■ WHAT THE EXERCISE ASKS: The lines wanted are those in the data below that include "TaskRlsReport".

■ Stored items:
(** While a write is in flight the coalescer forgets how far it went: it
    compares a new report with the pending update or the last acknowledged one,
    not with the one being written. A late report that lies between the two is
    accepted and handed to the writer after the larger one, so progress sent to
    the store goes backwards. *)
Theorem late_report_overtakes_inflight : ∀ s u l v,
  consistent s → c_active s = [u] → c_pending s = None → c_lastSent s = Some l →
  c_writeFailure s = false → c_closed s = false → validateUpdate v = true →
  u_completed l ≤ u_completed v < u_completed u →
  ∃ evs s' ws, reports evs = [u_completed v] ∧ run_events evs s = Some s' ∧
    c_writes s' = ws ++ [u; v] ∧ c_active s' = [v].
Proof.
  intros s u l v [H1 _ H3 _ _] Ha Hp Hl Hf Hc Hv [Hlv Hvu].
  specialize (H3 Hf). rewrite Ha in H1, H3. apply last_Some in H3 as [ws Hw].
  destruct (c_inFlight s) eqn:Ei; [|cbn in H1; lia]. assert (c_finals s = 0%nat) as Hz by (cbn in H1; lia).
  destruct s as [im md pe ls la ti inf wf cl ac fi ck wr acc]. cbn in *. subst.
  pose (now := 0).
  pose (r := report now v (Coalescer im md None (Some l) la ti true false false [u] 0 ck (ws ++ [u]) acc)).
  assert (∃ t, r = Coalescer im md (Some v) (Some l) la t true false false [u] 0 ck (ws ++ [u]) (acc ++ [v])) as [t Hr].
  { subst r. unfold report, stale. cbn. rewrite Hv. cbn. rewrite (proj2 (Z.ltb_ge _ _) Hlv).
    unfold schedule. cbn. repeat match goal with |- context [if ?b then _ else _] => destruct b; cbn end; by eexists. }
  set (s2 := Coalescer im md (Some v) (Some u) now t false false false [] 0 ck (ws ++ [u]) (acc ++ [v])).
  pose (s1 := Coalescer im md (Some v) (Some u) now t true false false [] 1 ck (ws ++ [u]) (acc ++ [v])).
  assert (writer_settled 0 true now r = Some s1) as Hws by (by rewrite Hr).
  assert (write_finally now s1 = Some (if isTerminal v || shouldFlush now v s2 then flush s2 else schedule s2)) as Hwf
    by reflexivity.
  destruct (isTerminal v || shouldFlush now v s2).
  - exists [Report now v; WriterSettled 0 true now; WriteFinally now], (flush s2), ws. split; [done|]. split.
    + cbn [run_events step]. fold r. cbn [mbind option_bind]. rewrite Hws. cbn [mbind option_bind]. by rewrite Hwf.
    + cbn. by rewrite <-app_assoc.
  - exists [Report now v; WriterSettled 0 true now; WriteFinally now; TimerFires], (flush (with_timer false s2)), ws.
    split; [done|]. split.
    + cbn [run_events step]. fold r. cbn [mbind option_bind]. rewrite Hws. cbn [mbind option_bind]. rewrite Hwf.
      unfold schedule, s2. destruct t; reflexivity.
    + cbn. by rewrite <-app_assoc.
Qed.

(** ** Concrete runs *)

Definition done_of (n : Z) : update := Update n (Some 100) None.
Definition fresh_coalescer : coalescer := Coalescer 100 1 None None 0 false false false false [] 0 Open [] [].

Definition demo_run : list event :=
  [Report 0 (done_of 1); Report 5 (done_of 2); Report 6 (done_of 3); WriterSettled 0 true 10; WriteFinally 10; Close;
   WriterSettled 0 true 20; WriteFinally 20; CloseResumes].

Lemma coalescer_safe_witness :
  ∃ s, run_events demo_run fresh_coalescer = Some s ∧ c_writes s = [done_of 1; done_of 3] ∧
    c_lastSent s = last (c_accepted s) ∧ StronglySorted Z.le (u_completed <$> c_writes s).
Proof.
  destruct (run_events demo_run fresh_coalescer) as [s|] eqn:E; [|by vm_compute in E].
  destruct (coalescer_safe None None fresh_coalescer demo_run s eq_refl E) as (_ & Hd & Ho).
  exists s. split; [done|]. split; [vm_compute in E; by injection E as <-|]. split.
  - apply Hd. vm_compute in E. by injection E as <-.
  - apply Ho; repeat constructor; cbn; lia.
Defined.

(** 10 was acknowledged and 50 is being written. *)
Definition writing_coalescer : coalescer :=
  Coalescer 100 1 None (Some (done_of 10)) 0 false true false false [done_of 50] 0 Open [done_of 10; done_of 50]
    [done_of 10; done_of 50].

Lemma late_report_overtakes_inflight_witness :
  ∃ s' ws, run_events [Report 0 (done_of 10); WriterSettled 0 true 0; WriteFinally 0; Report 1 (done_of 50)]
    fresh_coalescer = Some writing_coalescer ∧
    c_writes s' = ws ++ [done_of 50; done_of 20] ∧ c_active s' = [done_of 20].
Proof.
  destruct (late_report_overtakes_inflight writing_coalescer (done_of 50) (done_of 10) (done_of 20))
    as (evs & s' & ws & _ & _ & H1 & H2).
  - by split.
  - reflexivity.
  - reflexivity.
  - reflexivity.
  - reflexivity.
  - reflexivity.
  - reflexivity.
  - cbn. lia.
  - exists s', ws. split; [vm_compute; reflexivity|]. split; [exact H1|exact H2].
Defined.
--
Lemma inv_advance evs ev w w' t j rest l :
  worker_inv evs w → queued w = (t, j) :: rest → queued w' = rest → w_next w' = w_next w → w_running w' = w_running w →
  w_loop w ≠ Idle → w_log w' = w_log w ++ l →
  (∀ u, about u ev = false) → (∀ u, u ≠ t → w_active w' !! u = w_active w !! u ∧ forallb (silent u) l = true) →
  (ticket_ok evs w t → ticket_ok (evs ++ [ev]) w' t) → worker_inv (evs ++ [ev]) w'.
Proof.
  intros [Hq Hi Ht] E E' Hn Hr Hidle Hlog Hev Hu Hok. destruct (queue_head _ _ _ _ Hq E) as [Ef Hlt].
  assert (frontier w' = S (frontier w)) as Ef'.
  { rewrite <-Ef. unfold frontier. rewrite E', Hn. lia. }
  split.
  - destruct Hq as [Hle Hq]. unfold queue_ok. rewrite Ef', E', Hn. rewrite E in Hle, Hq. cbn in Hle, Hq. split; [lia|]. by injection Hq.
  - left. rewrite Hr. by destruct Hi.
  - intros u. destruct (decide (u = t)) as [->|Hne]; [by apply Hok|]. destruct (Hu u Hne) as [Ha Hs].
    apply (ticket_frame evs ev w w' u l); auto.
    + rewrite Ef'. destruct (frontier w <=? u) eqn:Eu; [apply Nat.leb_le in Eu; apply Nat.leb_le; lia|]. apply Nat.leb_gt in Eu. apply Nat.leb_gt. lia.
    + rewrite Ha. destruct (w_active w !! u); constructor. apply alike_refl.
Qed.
--
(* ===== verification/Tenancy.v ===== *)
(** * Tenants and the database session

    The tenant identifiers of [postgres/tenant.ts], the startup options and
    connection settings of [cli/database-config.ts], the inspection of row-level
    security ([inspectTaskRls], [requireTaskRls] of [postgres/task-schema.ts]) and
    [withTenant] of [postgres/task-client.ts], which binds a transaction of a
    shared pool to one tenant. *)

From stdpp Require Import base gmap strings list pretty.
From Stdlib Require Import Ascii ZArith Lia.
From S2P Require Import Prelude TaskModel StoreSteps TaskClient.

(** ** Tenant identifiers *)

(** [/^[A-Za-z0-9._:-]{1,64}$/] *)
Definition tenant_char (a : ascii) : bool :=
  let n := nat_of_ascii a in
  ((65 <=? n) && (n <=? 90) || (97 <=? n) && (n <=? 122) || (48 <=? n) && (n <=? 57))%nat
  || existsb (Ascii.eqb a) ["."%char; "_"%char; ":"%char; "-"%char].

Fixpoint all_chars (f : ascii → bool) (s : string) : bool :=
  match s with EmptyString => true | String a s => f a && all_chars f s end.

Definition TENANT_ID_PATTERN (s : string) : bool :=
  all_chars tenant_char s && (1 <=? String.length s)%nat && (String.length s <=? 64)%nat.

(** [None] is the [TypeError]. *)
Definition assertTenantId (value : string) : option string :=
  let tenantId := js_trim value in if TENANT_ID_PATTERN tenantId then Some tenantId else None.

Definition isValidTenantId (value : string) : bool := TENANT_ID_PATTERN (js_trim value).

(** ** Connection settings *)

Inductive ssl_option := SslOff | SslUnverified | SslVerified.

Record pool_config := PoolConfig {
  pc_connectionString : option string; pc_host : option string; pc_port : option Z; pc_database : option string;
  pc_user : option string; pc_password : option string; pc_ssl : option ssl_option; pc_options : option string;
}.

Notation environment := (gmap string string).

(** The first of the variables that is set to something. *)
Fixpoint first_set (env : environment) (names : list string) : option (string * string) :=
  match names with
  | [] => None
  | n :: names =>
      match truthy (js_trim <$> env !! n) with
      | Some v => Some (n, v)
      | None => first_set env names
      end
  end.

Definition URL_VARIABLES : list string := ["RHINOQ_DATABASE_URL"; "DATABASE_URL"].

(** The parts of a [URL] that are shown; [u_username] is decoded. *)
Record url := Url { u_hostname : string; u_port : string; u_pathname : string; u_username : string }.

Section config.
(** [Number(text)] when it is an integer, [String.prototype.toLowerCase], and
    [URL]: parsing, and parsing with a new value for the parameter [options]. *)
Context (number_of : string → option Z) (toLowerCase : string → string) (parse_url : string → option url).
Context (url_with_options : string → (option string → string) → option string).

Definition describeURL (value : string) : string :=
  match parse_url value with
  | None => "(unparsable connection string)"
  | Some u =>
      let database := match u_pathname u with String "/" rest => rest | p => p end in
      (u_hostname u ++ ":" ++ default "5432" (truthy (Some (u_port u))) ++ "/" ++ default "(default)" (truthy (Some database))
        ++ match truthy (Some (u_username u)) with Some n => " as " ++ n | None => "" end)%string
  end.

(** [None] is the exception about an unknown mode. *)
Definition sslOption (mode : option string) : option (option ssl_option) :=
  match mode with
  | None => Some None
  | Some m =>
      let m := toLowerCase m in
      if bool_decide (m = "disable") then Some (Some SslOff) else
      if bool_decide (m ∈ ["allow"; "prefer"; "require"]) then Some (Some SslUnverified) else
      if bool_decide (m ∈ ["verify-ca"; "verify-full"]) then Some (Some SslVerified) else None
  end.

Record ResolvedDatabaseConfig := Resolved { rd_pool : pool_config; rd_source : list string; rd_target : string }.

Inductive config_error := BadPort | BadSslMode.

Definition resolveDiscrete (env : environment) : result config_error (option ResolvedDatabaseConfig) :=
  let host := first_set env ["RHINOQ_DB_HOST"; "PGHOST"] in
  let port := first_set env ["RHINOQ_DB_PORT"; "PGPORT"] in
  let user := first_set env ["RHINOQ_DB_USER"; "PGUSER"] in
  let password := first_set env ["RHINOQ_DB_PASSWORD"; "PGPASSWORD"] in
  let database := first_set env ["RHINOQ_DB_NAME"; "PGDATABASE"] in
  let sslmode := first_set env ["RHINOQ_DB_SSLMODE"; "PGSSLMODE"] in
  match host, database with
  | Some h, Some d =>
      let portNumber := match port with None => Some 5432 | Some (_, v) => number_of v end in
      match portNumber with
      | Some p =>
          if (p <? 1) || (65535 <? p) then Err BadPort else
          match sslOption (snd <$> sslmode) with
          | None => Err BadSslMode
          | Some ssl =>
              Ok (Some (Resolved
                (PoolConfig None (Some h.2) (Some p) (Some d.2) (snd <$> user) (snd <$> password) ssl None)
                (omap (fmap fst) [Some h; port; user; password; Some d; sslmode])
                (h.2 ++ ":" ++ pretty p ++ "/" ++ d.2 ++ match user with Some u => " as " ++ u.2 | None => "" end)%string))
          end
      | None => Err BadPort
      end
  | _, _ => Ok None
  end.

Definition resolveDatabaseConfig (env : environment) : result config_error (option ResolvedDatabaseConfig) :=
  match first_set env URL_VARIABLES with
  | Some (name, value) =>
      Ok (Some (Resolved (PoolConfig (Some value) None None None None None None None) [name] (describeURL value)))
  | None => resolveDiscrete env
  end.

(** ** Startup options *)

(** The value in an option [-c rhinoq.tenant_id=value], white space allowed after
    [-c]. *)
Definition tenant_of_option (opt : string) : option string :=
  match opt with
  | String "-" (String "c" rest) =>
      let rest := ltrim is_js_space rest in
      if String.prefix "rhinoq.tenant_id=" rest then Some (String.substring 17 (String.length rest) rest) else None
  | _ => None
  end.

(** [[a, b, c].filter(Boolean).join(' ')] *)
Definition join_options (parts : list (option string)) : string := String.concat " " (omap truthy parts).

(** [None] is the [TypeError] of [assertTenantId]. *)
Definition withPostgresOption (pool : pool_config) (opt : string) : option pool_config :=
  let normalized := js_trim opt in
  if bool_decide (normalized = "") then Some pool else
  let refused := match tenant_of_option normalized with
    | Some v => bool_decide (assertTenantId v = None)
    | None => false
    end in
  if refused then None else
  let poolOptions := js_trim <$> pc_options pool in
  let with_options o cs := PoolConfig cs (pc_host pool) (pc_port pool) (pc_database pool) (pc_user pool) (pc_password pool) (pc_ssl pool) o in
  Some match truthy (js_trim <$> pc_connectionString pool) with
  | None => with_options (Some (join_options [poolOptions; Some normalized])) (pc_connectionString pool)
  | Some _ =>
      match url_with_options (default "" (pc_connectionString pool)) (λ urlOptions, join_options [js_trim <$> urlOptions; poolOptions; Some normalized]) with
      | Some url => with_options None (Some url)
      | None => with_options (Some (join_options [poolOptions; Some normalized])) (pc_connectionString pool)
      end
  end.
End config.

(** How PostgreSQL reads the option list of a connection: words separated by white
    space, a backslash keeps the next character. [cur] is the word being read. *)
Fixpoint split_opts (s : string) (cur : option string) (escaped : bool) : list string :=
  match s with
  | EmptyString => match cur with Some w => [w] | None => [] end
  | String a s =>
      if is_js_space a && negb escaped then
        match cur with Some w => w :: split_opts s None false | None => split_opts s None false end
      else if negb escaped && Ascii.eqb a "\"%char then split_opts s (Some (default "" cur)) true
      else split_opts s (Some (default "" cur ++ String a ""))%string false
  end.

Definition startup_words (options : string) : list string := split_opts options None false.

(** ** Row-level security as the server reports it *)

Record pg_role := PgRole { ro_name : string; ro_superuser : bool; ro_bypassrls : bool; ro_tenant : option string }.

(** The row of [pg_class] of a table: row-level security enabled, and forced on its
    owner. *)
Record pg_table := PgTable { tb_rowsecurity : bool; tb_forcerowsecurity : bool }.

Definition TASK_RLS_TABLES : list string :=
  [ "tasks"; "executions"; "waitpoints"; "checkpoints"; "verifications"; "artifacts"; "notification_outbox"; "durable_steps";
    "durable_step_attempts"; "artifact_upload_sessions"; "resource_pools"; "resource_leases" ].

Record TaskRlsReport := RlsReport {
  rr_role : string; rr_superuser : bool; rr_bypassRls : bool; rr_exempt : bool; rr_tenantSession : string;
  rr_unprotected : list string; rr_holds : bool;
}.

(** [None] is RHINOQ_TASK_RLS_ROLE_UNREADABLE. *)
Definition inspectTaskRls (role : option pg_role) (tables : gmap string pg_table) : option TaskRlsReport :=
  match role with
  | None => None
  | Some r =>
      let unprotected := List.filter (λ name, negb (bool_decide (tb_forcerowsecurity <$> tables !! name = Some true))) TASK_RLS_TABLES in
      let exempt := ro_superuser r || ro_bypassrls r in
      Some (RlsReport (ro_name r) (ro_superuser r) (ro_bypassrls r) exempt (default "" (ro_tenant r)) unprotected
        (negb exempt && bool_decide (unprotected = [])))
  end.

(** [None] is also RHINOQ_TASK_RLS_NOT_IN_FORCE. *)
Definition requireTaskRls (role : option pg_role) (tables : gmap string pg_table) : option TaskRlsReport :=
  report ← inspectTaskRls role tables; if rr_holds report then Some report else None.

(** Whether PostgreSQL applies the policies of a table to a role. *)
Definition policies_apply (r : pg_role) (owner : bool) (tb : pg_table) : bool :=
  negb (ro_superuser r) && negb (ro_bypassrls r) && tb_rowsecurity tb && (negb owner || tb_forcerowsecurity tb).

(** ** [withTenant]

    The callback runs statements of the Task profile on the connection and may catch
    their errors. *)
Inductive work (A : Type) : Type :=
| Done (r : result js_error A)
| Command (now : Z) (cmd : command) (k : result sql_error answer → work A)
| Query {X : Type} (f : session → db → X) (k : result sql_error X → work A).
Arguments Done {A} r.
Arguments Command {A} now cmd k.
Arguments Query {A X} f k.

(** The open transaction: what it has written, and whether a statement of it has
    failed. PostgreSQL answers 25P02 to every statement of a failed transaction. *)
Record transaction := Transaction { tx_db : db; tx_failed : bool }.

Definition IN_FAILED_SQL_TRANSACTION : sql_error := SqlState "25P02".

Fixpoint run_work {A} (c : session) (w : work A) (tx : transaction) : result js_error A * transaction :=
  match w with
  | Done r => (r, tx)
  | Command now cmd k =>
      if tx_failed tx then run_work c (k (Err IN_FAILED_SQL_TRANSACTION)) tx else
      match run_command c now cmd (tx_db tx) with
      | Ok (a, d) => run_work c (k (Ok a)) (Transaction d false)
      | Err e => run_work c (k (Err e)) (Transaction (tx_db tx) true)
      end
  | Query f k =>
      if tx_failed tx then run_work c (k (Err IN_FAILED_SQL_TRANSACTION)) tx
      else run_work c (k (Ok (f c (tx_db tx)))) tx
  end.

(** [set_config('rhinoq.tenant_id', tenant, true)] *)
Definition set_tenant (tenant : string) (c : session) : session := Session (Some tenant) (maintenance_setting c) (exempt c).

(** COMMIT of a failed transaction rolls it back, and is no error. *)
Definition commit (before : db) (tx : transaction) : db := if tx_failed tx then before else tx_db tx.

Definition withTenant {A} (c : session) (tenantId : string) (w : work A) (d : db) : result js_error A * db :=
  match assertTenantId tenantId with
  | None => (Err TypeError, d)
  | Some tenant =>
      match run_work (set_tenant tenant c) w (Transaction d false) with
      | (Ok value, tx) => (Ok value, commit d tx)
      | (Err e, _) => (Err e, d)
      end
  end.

■ EXERCISE RESULT:
Record TaskRlsReport := RlsReport {
Definition inspectTaskRls (role : option pg_role) (tables : gmap string pg_table) : option TaskRlsReport :=
Definition requireTaskRls (role : option pg_role) (tables : gmap string pg_table) : option TaskRlsReport :=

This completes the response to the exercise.